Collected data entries
(* ===== verification/TimeRange.v ===== *)
(** * Time range, refresh, slider, sizes and layout

    The handlers of [files/graph.js] that choose what the graphs show: the
    refresh (by hand and by timer), the time slider of [index.html], zooming,
    the graph sizes, and the layout of the page. *)

From S2P Require Import Prelude JsString JsObject JsNumber Json World Shell Loader Grid.
From Stdlib Require Import SpecFloat.
Import Shell Interval Grid.

Local Open Scope Z_scope.

Module TimeRange.

(** ** The globals before [on_ready] *)

Definition tmpDate (now : Z) : Z := now - 10 * 1000.
Definition initial_dates (now : Z) : Dates := mkDates (Some (tmpDate now - 3600 * 1000)) (Some (tmpDate now)).

(** The tabs and the empty dropdowns of the page. *)
Definition page_tabs : list Tab := [mkTab (js "counters") true None; mkTab (js "dashboards") false None].
Definition no_dropdown : Dropdown := mkDropdown None None false.

(** The page as the script leaves it once loaded at time [now]; [page] and the
    gauge's width are the browser's. *)
Definition globals (now gauge : Z) (page : Page) : World :=
  mkWorld (mkSys now (pg_document_hidden page) [] [] 0 [] 0 [])
    (mkUi 0 0 [] [] None)
    (mkTime (initial_dates now) (initial_dates now) 10000 (Some (JBool false)) None (mkSlider false INull false gauge))
    (mkGrid [] None) [] Loader.init (mkSize 600 240) None None (mkDash None [] [] (Some [])) page
    (mkLogin [] 0 [] [] (js "Username") [])
    (mkViews page_tabs no_dropdown no_dropdown no_dropdown true).

(** ** Field updates *)

Definition set_auto (r : option json) (tm : option nat) (t : TimeState) : TimeState :=
  mkTime (theOriginalDates t) (theCurrentDates t) (theReloadInterval t) r tm (theTimeSlider t).
Definition set_slider (s : TimeSlider) (t : TimeState) : TimeState :=
  mkTime (theOriginalDates t) (theCurrentDates t) (theReloadInterval t) (isAutoRefresh t) (autoRefreshTimer t) s.

(** ** Refreshing *)

Definition refresh_body : M unit :=
  end_ ← begin;
  date ← getAdjustedNow;
  t ← get w_time;
  let cur := theCurrentDates t in
  let orig := theOriginalDates t in
  let delta := date_sub (dt_stop cur) (dt_start cur) in
  (if num_eqb delta (date_sub (dt_stop orig) (dt_start orig)) then
     modify (set_time (set_current (mkDates ((fun d => date - d) <$> delta) (Some date))))
   else mret ());;
  reloadAll;;
  finish end_.

Definition refresh : M unit :=
  guarded "_refresh" (
    hidden ← pageIsHidden;
    if (hidden : bool) then mret () else refresh_body).

Definition setAutoRefresh (ref : option json) : M unit :=
  t ← get w_time;
  match autoRefreshTimer t with
  | Some id => clearTimeout id;; modify (set_time (set_auto (isAutoRefresh t) None))
  | None => mret ()
  end;;
  modify (set_time (fun t => set_auto ref (autoRefreshTimer t) t));;
  if from_option truthy false ref then
    dom ".tbutton.auto_refresh" "addClass" [AStr (js "toggle")];;
    id ← setTimeout (TRefresh (theReloadInterval t * 1000)) (theReloadInterval t * 1000);
    modify (set_time (set_auto ref (Some id)))
  else dom ".tbutton.auto_refresh" "removeClass" [AStr (js "toggle")].

Definition auto_refresh : M unit :=
  t ← get w_time;
  if from_option truthy false (isAutoRefresh t) then setAutoRefresh (Some (JInt 0))
  else calcReloadInterval;; setAutoRefresh (Some (JBool true)).

Definition fade (opacity : string) : M unit := dom "canvas" "css" [AStr (js "opacity"); AStr (js opacity)].

Definition zoomOutIntervals : M unit :=
  fade "0.5";; restoreOriginalInterval;; calcReloadInterval;; refresh.

(** The [zoomCallback] given to Dygraph: [domain] is the x range stored at the
    last mouse up, [None] when there is none. *)
Definition zoomCallback (minX maxX : Z) (domain : option (Z * Z)) : M unit :=
  if bool_decide (domain = Some (minX, maxX)) then mret ()
  else
    fade "0.5";;
    modify (set_time (set_current (mkDates (Some minX) (Some maxX))));;
    calcReloadInterval;;
    refresh.

Definition set_interval (i : Z) : M unit :=
  modify (set_time (fun t => let stop := dt_stop (theOriginalDates t) in
    set_original (mkDates (date_minus stop (i * 1000)) stop) t));;
  modify (set_maxSamples None);;
  restoreOriginalInterval;;
  calcReloadInterval;;
  refresh.

(** ** The time slider *)

(** The argument of [set_interval] in each marker's [action]. *)
Definition markers : list Z :=
  [5*60; 15*60; 3600; 3*3600; 12*3600; 1*86400; 3*86400; 7*86400; 31*86400; 92*86400; 183*86400;
   366*86400; 731*86400; 1827*86400].
Definition n_markers : Z := Z.of_nat (length markers).

Definition slider : M TimeSlider := get (fun w => theTimeSlider (w_time w)).
Definition put_slider (f : TimeSlider -> TimeSlider) : M unit :=
  modify (set_time (fun t => set_slider (f (theTimeSlider t)) t)).

Definition isManual : M bool := get (fun w => ts_manual (theTimeSlider (w_time w))).
Definition getIndex : M sindex := get (fun w => ts_index (theTimeSlider (w_time w))).

Definition setManual (manual : bool) : M unit :=
  dom "#time_slider" "toggleClass" [AStr (js "manual"); ANum (if manual then 1 else 0)];;
  put_slider (fun s => mkSlider manual (ts_index s) (ts_dragging s) (ts_width s)).

(** [this.width / (this.$markers.length - 1)] *)
Definition snap (s : TimeSlider) : num := ndiv (num_of_Z (ts_width s)) (num_of_Z (n_markers - 1)).

Definition index_arg (i : sindex) : arg :=
  match i with IAt i => ANum i | INaN => AStr (js "NaN") | INull => AStr (js "null") end.

Definition moveThumb (index : sindex) : M unit :=
  dom ".value" "width" [index_arg index];;
  dom ".thumb" "left" [index_arg index];;
  setManual false.

(** [_update]: the marker's action is evaluated when the index changes; [NaN]
    differs from itself and has no marker. *)
Definition update_index (index : sindex) : M unit :=
  s ← slider;
  (if bool_decide (index <> INaN /\ index = ts_index s) then mret ()
   else match index with
        | IAt i => match markers !! Z.to_nat i with Some secs => set_interval secs | None => mret () end
        | _ => mret ()
        end);;
  put_slider (fun s => mkSlider (ts_manual s) index (ts_dragging s) (ts_width s)).

Definition clamp (i : Z) : Z := Z.min (Z.max i 0) (n_markers - 1).

Definition setIndex (index : Z) : M unit :=
  guarded "TimeSlider_setIndex" (
    let index := IAt (clamp index) in
    moveThumb index;; update_index index).

(** [Math.round] of a double: the nearest integer, halves upwards; [None] for
    the infinities and [NaN]. *)
Definition math_round (x : num) : option Z :=
  match x with
  | S754_zero _ => Some 0
  | S754_finite s m e =>
      let n := if s then Zneg m else Zpos m in
      Some (if 0 <=? e then n * 2 ^ e else (2 * n + 2 ^ (- e)) / (2 * 2 ^ (- e)))
  | _ => None
  end.

(** [_calculateIndex(x)], the gauge's left edge at [left]. *)
Definition calculateIndex (s : TimeSlider) (left x : Z) : sindex :=
  let q := ndiv (num_of_Z (x - left)) (snap s) in
  match math_round q with
  | Some i => IAt (clamp i)
  | None => match q with
            | S754_infinity neg => IAt (if neg then 0 else n_markers - 1)
            | _ => INaN
            end
  end.

(** [move], on mouse down and while dragging; the drag ends with the mouse up. *)
Definition slider_move (left x : Z) : M unit :=
  s ← slider;
  moveThumb (calculateIndex s left x);;
  dom "body" "css" [AStr (js "cursor"); AStr (js "pointer")];;
  if ts_dragging s then mret ()
  else put_slider (fun s => mkSlider (ts_manual s) (ts_index s) true (ts_width s)).

Definition slider_mouseup (left x : Z) : M unit :=
  guarded "" (
    dom "body" "css" [AStr (js "cursor"); AStr []];;
    put_slider (fun s => mkSlider (ts_manual s) (ts_index s) false (ts_width s));;
    s ← slider;
    update_index (calculateIndex s left x)).

(** ** A range of dates *)

(** The times [ft] and [tt] that [resetDateRange] computes first: an end before
    1970-01-12 becomes [now]; a start at or after the end, or about five years
    before it, becomes fifteen minutes before the end ([NaN] compares false). *)
Definition corrected_range (now : Z) (dFrom dTo : date) : date * date :=
  let tt := match dTo with Some t => if t <? 1000000000 then Some now else dTo | None => None end in
  let ft := match dFrom, tt with
            | Some f, Some t =>
                if (t <=? f) || (f <? t - 5 * 366 * 25 * 60 * 60 * 1000) then Some (t - 15 * 60 * 1000) else dFrom
            | _, _ => dFrom
            end in
  (ft, tt).

(** [resetDateRange]: the corrected times are computed but not used. *)
Definition resetDateRange (dFrom dTo : date) : M unit :=
  now ← getAdjustedNow;
  let _unused := corrected_range now dFrom dTo in
  setManual true;;
  modify (set_time (set_original (mkDates dFrom dTo)));;
  restoreOriginalInterval;;
  setAutoRefresh (Some (JBool false));;
  calcReloadInterval;;
  reloadAll.

(** ** Layout *)

Definition set_layout (f : Page -> Page) : M unit := modify (set_page f).

Definition documentResize : M unit :=
  guarded "" (
    pg ← get w_page;
    let cw := pg_tabs_width pg + pg_split_width pg in
    let width := sz_width (pg_window pg) - cw - 1 in
    dom "#grid" "css" [AStr (js "absolute"); ANum width; ANum cw];;
    let height := sz_height (pg_window pg) - 5 in
    dom "#lefttab" "height" [ANum height];;
    dom "#lefttab .tab" "height" [ANum height];;
    dom "#lefttab .tab .scroll" "height" [ANum height];;
    dom "#grid" "height" [ANum height];;
    dom "#hsplit" "height" [ANum height];;
    repaintAll).

Definition setGraphSize (sz : Size) : M unit :=
  modify (set_size sz);;
  dom "#grid .graph" "width" [ANum (sz_width sz)];;
  dom "#grid .graphdiv" "css" [ANum (sz_width sz); ANum (sz_height sz)];;
  documentResize.

(** The class [current] of the entries of the size menu: taken from all of them, given to one. *)
Definition on_entries (f : nat -> bool -> bool) (v : Dropdown) : Dropdown :=
  mkDropdown (dv_label v) (imap (fun k e => (e.1, f k e.2)) <$> dv_entries v) (dv_open v).
Definition put_chart_size (f : Dropdown -> Dropdown) : M unit :=
  modify (set_views (fun v => mkViews (vw_tabs v) (vw_logout v) (f (vw_chart_size v)) (vw_advanced v) (vw_save_disabled v))).

Definition unmark_sizes : M unit :=
  dom ".tdropdown.chart_size .tmenuitem" "removeClass" [AStr (js "current")];;
  put_chart_size (on_entries (fun _ _ => false)).
Definition mark_size (i : Z) : M unit :=
  dom ".tmenuitem" "addClass" [AStr (js "current"); ANum i];;
  put_chart_size (on_entries (fun k c => c || (Z.of_nat k =? i))).

(** [graph_size(w, h, $item)]: [item] is the index of the menu item among its
    siblings, [None] without one; an empty selection has index -1. *)
Definition graph_size (w h : Z) (item : option Z) : M unit :=
  unmark_sizes;;
  modify (set_sizeDropdown None);;
  match item with
  | Some i =>
      mark_size i;;
      modify (set_sizeDropdown (Some i))
  | None => mret ()
  end;;
  setGraphSize (mkSize w h).

Definition keep_digits (s : jsstr) : jsstr := List.filter is_digit s.

(** The second half of [size_setCustom], with two parts. *)
Definition setCustom_parts (a0 a1 : jsstr) : M bool :=
  match keep_digits a0, keep_digits a1 with
  | (_ :: _) as wStr, (_ :: _) as hStr =>
      match parseInt wStr, parseInt hStr with
      | Some w, Some h =>
          if (w <? 10) || (4000 <? w) || (h <? 10) || (2000 <? h) then
            errorText "Please specify width and height within reasonable ranges.";; mret false
          else
            setGraphSize (mkSize w h);;
            unmark_sizes;;
            mret true
      | _, _ => mret false (* not reached: digits parse *)
      end
  | _, _ => errorText "Please specify integer width and height as WxH (or W,H).";; mret false
  end.

(** [size_setCustom(sizeStr)]: [false] keeps the dialog open. *)
Definition size_setCustom (sizeStr : jsstr) : M bool :=
  let a := split_limit (ch "x") 2 sizeStr in
  let a := if bool_decide (length a <> 2%nat) then split_char (ch ",") sizeStr else a in
  match a with
  | [a0; a1] => setCustom_parts a0 a1
  | _ => errorText "Please specify size as WxH (or W,H).";; mret false
  end.

Definition size_custom : M unit := promptDialog (js "Please enter a graph size: (WxH)") PSizeCustom.

(** The splitter's [mousemove] handler: [x - 16] is the new width of the tab. *)
Definition splitter_move (x : Z) : M unit :=
  if 0 <=? x then
    set_layout (fun p => mkPage (pg_document_hidden p) (pg_window p) (pg_tabs_width p) (pg_split_width p)
      (pg_lefttab_closed p) (num_to_str (x - 16) ++ js "px") (pg_old_width p));;
    documentResize
  else mret ().

(** The closure [toggle_lefttab_visibility()] returns. *)
Definition toggle_lefttab : M unit :=
  pg ← get w_page;
  let put closed css old := set_layout (fun p => mkPage (pg_document_hidden p) (pg_window p)
    (pg_tabs_width p) (pg_split_width p) closed css old) in
  (if pg_lefttab_closed pg then
     put false (pg_old_width pg) (pg_old_width pg);;
     dom "#hsplit,#hide_lefttab" "removeClass" [AStr (js "closed")]
   else
     put true (js "0px") (pg_lefttab_css pg);;
     dom "#hsplit,#hide_lefttab" "addClass" [AStr (js "closed")]);;
  documentResize.

(** The handler of [visibilitychange]. *)
Definition on_visibility : M unit :=
  pg ← get w_page;
  hidden ← pageIsHidden;
  (if bool_decide (pg_document_hidden pg <> hidden) then
     if (hidden : bool) then refresh else mret ()
   else mret ());;
  set_layout (fun p => mkPage hidden (pg_window p) (pg_tabs_width p) (pg_split_width p)
    (pg_lefttab_closed p) (pg_lefttab_css p) (pg_old_width p)).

Task directions: Among the lines above, please count those that contain the string "clamp" and write the number by itself.

Your solution: 3